Provide again, from the entries below, every line from the one containing "[_ Hq]%HC. eauto." through the one containing "HC' by done. eauto.", exactly as written, and no other line.

━━━━━━━━━━

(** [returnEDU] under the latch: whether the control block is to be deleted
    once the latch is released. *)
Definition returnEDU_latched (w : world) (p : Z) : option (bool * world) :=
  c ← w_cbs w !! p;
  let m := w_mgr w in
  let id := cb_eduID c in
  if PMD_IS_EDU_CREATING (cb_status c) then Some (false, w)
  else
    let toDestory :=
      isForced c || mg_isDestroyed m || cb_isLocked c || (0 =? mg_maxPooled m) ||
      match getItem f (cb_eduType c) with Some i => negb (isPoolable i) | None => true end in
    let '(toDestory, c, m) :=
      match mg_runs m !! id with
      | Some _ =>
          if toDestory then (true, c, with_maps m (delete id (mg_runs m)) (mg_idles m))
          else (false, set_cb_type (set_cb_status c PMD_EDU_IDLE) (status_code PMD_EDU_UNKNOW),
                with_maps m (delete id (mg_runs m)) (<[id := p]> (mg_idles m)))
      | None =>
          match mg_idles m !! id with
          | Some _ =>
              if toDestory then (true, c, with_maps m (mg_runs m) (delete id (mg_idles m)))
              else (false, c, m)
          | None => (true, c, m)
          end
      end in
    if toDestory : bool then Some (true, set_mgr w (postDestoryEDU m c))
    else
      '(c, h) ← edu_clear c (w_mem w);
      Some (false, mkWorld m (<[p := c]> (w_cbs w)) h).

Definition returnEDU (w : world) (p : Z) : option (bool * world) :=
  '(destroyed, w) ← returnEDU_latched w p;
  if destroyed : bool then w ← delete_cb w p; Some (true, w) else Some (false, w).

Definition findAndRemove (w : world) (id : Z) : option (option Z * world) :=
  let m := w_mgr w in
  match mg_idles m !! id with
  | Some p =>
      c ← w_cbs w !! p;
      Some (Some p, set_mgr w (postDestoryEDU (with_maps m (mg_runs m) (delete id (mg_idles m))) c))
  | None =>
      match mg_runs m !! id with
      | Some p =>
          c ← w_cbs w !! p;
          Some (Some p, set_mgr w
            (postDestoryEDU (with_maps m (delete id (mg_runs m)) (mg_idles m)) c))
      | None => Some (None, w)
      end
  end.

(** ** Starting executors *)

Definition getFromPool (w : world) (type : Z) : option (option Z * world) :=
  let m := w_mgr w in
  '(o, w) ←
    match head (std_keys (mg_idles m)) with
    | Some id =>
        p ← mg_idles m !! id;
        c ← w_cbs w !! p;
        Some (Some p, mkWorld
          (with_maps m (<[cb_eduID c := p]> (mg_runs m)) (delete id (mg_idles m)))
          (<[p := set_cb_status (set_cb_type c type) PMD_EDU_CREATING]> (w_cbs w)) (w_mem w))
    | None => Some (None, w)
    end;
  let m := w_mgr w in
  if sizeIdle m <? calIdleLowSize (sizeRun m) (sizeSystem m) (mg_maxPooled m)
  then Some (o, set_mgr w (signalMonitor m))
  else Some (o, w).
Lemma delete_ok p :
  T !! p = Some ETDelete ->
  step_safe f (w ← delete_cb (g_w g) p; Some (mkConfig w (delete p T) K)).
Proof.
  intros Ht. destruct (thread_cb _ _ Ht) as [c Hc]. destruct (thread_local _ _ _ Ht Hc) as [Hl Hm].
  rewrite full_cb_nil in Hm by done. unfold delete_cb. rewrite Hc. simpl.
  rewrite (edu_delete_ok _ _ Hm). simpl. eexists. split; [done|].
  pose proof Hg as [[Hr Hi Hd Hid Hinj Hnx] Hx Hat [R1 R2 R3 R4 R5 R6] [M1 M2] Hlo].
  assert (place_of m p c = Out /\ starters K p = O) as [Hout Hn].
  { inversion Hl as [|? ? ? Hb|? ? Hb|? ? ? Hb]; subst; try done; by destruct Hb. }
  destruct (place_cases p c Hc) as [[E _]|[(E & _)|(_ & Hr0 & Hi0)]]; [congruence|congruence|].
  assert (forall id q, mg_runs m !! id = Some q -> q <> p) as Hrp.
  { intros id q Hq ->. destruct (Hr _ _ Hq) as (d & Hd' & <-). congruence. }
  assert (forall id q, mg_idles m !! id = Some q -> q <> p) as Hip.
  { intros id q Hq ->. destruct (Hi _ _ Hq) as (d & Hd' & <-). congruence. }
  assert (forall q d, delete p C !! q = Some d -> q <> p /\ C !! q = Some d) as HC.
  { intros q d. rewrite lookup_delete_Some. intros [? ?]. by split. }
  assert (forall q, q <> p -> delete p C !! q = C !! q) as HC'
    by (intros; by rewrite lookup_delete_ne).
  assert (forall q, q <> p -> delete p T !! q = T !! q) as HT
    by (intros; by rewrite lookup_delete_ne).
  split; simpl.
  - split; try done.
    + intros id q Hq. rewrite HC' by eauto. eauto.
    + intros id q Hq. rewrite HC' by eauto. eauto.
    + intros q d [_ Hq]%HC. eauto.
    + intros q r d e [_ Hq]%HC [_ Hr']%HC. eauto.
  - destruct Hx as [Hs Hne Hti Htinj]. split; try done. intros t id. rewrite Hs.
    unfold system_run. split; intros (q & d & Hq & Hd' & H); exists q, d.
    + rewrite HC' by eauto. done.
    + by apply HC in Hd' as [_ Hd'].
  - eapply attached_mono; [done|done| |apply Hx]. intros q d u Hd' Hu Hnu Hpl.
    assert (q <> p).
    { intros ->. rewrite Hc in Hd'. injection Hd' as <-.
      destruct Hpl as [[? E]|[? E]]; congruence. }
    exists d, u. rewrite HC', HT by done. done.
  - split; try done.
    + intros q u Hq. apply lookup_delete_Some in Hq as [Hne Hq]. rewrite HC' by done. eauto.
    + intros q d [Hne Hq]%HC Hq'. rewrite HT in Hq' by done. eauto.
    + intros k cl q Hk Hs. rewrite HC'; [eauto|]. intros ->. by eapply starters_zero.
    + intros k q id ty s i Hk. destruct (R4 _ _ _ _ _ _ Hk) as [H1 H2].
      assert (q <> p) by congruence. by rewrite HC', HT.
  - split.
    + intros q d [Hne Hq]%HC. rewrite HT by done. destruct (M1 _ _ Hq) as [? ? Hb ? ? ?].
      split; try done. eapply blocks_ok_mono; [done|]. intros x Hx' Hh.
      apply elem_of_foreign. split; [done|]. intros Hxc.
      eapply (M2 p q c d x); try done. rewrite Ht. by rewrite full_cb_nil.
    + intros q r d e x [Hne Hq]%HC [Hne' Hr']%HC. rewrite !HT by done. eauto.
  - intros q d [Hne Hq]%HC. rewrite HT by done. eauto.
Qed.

━━━━━━━━━━

> Solution to the exercise:
    + intros q d [_ Hq]%HC. eauto.
    + intros q r d e [_ Hq]%HC [_ Hr']%HC. eauto.
  - destruct Hx as [Hs Hne Hti Htinj]. split; try done. intros t id. rewrite Hs.
    unfold system_run. split; intros (q & d & Hq & Hd' & H); exists q, d.
    + rewrite HC' by eauto. done.
    + by apply HC in Hd' as [_ Hd'].
  - eapply attached_mono; [done|done| |apply Hx]. intros q d u Hd' Hu Hnu Hpl.
    assert (q <> p).
    { intros ->. rewrite Hc in Hd'. injection Hd' as <-.
      destruct Hpl as [[? E]|[? E]]; congruence. }
    exists d, u. rewrite HC', HT by done. done.
  - split; try done.
    + intros q u Hq. apply lookup_delete_Some in Hq as [Hne Hq]. rewrite HC' by done. eauto.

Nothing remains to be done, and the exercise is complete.